IKR? :scratchhead: :scratchhead: :scratchhead:


----------



## TDSC60 (Dec 8, 2011)

You made the right choice. Stay strong.


----------



## EleGirl (Dec 3, 2011)

weightlifter said:


> SHE gave the ultimatem?
> 
> Isnt this backwards?


It's only backwards if we assume that the WS wants the marriage and is willing to work on it.

She obviously thinks she has the upper hand here. I guess she's about to find out.


----------



## aug (Aug 21, 2011)

Look at your new life as an adventure. Look at it with hope. 

You have so much potential ahead of you. Your problem will be which one to chose.


----------



## lordmayhem (Feb 7, 2011)

You're only 26, you've got your whole life ahead of you.


----------



## MattMatt (May 19, 2012)

OK. Couple of questions.

Was her affair EA or PA? Any children? Any chance of reconciliation? Sorry. That was three questions. 

We will be here for you, supporting you, offering advice based on our own life experiences.


----------



## 6301 (May 11, 2013)

When my second marriage ended, I came home from work the day after she left. I noticed one thing that I haven't had in a long time.
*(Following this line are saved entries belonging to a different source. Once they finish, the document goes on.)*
(* ===== verification/Reflection.v ===== *)
(** * Reflection

    [MemoryReflectionJob] of [src/orchestrator/reflection.ts]: observations from recent
    semantic memories, condensed observations from observations, and the cascade that
    lets the confidence of an observation follow that of its sources. *)

From Stdlib Require Import Ascii.
From stdpp Require Import pretty.
From S2P Require Import Prelude JsMap JsString JsNumber Profiles Identity IdentityOps Threads Jobs MemoryDb MemoryInv MemoryOps Consolidation.
Local Open Scope fh_scope.
Local Open Scope string_scope.
Local Open Scope list_scope.

Record ReflectionConfig := ReflectionConfig_ {
  enabled : bool;
  reflectionModel : string;
  maxInputTokens : Z;
  minSemanticEntries : nat;
  confidenceThreshold : spec_float;
  metaCondensationThreshold : nat;
  d1MetaMaxTokens : Z;
  d2MetaMaxTokens : Z;
  maxMetaDepth : nat;
  contradictionCascade : bool }.

(** A property that is missing or null is [None]. *)
Record ParsedReflection := Parsed {
  r_content : option string;
  r_confidence : option spec_float }.

(** ** Helpers *)

Definition truncateToTokens (text : string) (maxTokens : Z) : string :=
  let maxChars := (maxTokens * 4)%Z in
  if (Z.of_nat (String.length text) <=? maxChars)%Z then text else str_take (Z.to_nat maxChars) text.

Definition getPromptForDepth (depth : Z) (type : string) : system_prompt :=
  if (depth =? 0)%Z then reflection_prompt 0 type
  else if (depth =? 1)%Z then reflection_prompt 1 type
  else reflection_prompt 2 type.

(** [Number(value)] of what the job itself writes; another value is refused. *)
Fixpoint decimal_from (acc : Z) (s : string) : option Z :=
  match s with
  | EmptyString => Some acc
  | String c s =>
      let d := (unit_of c - 48)%Z in
      if (0 <=? d)%Z && (d <=? 9)%Z then decimal_from (10 * acc + d) s else None
  end.

Definition decimal (s : string) : option Z :=
  match s with EmptyString => None | _ => decimal_from 0 s end.

(** [confidence >= 0.2] *)
Definition confident (r : meta_row) : Prop := SFleb (hundredths 20) (confidence (m_data r)) = true.

#[export] Instance confident_dec r : Decision (confident r).
Proof. unfold confident. apply _. Defined.

(** ** Queries *)

(** [WHERE profile_id = ... AND created_at > since ORDER BY created_at DESC] *)
Definition recent_entries (db : memory_db) (pid : uuid) (since : Z) : list semantic_row :=
  sort_on (λ r, (- s_created r)%Z)
    (filter (λ r, s_profile r = pid ∧ (since < s_created r)%Z) (semantic (tabs db))).

Definition condensed_meta (t : profile_db) (c : uuid) : Prop := c ∈ map snd (meta_parents t).

#[export] Instance condensed_meta_dec t c : Decision (condensed_meta t c).
Proof. unfold condensed_meta. apply _. Defined.

Definition uncondensed_meta (db : memory_db) (pid : uuid) (type : string) (d : Z) : list meta_row :=
  sort_on m_created
    (filter (λ r, m_profile r = pid ∧ reflection_type (m_data r) = type ∧ m_depth (m_data r) = d ∧
                  confident r ∧ ¬ condensed_meta (tabs db) (m_id r)) (meta (tabs db))).

Definition comparable (pid : uuid) (type : string) (d : Z) (r : meta_row) : Prop :=
  m_profile r = pid ∧ reflection_type (m_data r) = type ∧ m_depth (m_data r) = d ∧ confident r.

#[export] Instance comparable_dec pid type d r : Decision (comparable pid type d r).
Proof. unfold comparable. apply _. Defined.

Definition meta_by_id (t : profile_db) (mid : uuid) : option meta_row :=
  List.find (λ r, bool_decide (m_id r = mid)) (meta t).

(** The confident entries of a depth that have sources of the depth below. *)
Definition parents_at (db : memory_db) (pid : uuid) (d : Z) : list meta_row :=
  filter (λ r, m_profile r = pid ∧ m_depth (m_data r) = d ∧ confident r ∧
               m_id r ∈ map fst (meta_parents (tabs db))) (meta (tabs db)).

(** The sources of an entry. *)
Definition children_of (t : profile_db) (mid : uuid) : list meta_row :=
  omap (λ l, if decide (l.1 = mid) then meta_by_id t l.2 else None) (meta_parents t).

(** [total > 0 && low / total > 0.5]: the quotient is exact enough for fewer than
    [2 ^ 53] sources. *)
Definition contradicted (t : profile_db) (mid : uuid) : bool :=
  let total := length (children_of t mid) in
  let low := length (filter (λ r, ¬ confident r) (children_of t mid)) in
  (0 <? total)%nat && (total <? 2 * low)%nat.

(** ** The job *)

Section Job.
Context (real : spec_float → spec_float) (providers : Providers) (index : VectorIndex).
Context (parse_reflections : string → reply ParsedReflection) (show_number : spec_float → string).
Context (cfg : ReflectionConfig).

Abbreviation job := (prog memory_db memory_job).
Abbreviation summarize_text := (ask (J := memory_job) providers).
Abbreviation embed_text := (embedding_of (J := memory_job) providers).

Definition types : list string := ["insight"; "heuristic"; "self_assessment"].

(** The statements of both kinds of reflection, each of which reads the clock. *)
Definition store_meta (pid : uuid) (d : meta_data) : job uuid :=
  call (λ t db, insert_meta real db pid d t).

Definition set_meta_confidence (mid : uuid) (c : spec_float) : job unit :=
  call (λ t db, db' ← update_confidence real db mid c t; Some (db', tt)).

Definition link_all (link : memory_db → uuid → uuid → option memory_db) (mid : uuid) (ids : list uuid) : job unit :=
  for_each (λ x, call (λ _ db, db' ← link db mid x; Some (db', tt))) ids.

Definition computeSimilarity (v : list spec_float) (mid : uuid) : job spec_float :=
  query (λ db, match meta_by_id (tabs db) mid with
               | Some r => similarity index v (m_embedding (m_data r))
               | None => double 0
               end).

(** One round of the loop of [runReflection]. *)
Definition store_reflection (type : string) (sourceIds : list uuid) (pid : uuid) (d : Z)
    (reflection : option ParsedReflection) : job nat :=
  match reflection with
  | None => Throw
  | Some (Parsed (Some content) conf) =>
      if negb (str_truthy content) then Ret 0%nat
      else
        let confidence := js_max (confidenceThreshold cfg) (js_min (hundredths 90) (default (hundredths 50) conf)) in
        await v := embed_text content in
        await existing := query (λ db,
          head (nearest index (λ r, m_embedding (m_data r)) v.1 1 (comparable pid type d) (meta (tabs db)))) in
        await confirmed :=
          (match existing with
           | None => Ret false
           | Some e =>
               await sim := computeSimilarity v.1 (m_id e) in
               if SFltb (hundredths 85) sim then
                 await _ := set_meta_confidence (m_id e) (confirmConfidence (Profiles.confidence (m_data e))) in
                 Ret true
               else if SFltb (hundredths 70) sim then
                 await _ := set_meta_confidence (m_id e) (contradictConfidence (Profiles.confidence (m_data e))) in
                 Ret false
               else Ret false
           end) in
        if confirmed then Ret 0%nat
        else
          await mid := store_meta pid (MetaData content v.1 type confidence d) in
          await _ := link_all link_source mid sourceIds in
          Ret 1%nat
  | Some _ => Ret 0%nat
  end.

Definition runReflection (type : string) (prompt : system_prompt) (content : string) (sourceIds : list uuid)
    (pid : uuid) (d : Z) : job nat :=
  catch
    (await result := summarize_text (Options (reflectionModel cfg) 500 prompt) content in
     match parse_reflections result.1 with
     | Unparsable => Throw
     | NotArray => Ret 0%nat
     | Items reflections => sum_each (store_reflection type sourceIds pid d) reflections
     end)
    (Ret 0%nat).

(** One round of the loop of [runCondensation]. *)
Definition store_condensed (type : string) (childIds : list uuid) (pid : uuid) (d : Z) (confidenceFloor : spec_float)
    (reflection : option ParsedReflection) : job nat :=
  match reflection with
  | None => Throw
  | Some (Parsed (Some content) conf) =>
      if negb (str_truthy content) then Ret 0%nat
      else
        let confidence := js_max confidenceFloor (js_min (hundredths 95) (default (hundredths 50) conf)) in
        await v := embed_text content in
        await mid := store_meta pid (MetaData content v.1 type confidence d) in
        await _ := link_all link_meta mid childIds in
        Ret 1%nat
  | Some _ => Ret 0%nat
  end.

Definition runCondensation (type : string) (prompt : system_prompt) (content : string) (childIds : list uuid)
    (pid : uuid) (d : Z) (confidenceFloor : spec_float) (maxTokens : Z) : job nat :=
  catch
    (await result := summarize_text (Options (reflectionModel cfg) maxTokens prompt) content in
     match parse_reflections result.1 with
     | Unparsable => Throw
     | NotArray => Ret 0%nat
     | Items reflections => sum_each (store_condensed type childIds pid d confidenceFloor) reflections
     end)
    (Ret 0%nat).

Definition format_entry (r : semantic_row) : string :=
  "[" ++ memory_type (s_data r) ++ "] (importance: " ++ show_number (importance (s_data r)) ++ "): " ++
  content (s_data r).

Definition lines (l : list string) : string := String.concat (String "010"%char "") l.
Now there wasn't any shouting or pots and pans flying in our marriage. She was a emotional drone. My problem was the crummy way she treated me. Didn't show love or feelings and it played on my mind to a point that I had no ambition and flat out was drained. 

What I noticed was that I didn't have that baggage hanging around my neck any longer. The constant wondering if she loved me only to find out a month later that she was cheating. I had peace of mind and a sense of relief that I no longer had to feel like a unwanted guest in my own home. It took very little time to adjust and my life was so much better. I got a better night sleep, my appetite back and my ambition.

You will adjust to living single. It isn't hard and believe me when you don't have to face the person who is causing your hurt any longer you'll notice the difference in you soon. Trust me on this.


----------



## munizhcw (Aug 5, 2013)

It sounds like you are at peace with your choice.


----------



## pollywog (May 30, 2013)

Sorry you are here lawrence. You will be ok and you deserve better.


----------



## Hoosier (May 17, 2011)

I see myself in your post when I read, "trying to figure out why" Dude, I have spent months trying to figure out why and the best answer I have come up with is "Crazy people do crazy things" (thanks to my sister for this). Post here often, lots of good people and good advice. Just know there are a lot of us that have gone thru what you are facing....we are here for you anytime.


----------



## MattMatt (May 19, 2012)

Hoosier said:


> I see myself in your post when I read, "trying to figure out why" Dude, I have spent months trying to figure out why and the best answer I have come up with is "Crazy people do crazy things" (thanks to my sister for this). Post here often, lots of good people and good advice. Just know there are a lot of us that have gone thru what you are facing....we are here for you anytime.


Your sister deserves a medal for that one! 
_Posted via Mobile Device_


----------



## MrK (Sep 2, 2010)

lawrencebe said:


> In my 26 years of living...


Dang! I thought you were going to say 26 years of marriage.

Get out. LIve.

A nice easy one for a change.


----------



## harrybrown (May 22, 2013)

Does your wife know about your new place? Are you going to give her the divorce papers or have you prepared the paperwork?


----------



## LoveAtDaisys (Jul 3, 2013)

Your wife delivered that ultimatum because in her mind it meant that you would give in.

You aren't. Now the ball's in her court whether she wants to try and work on your marriage or not.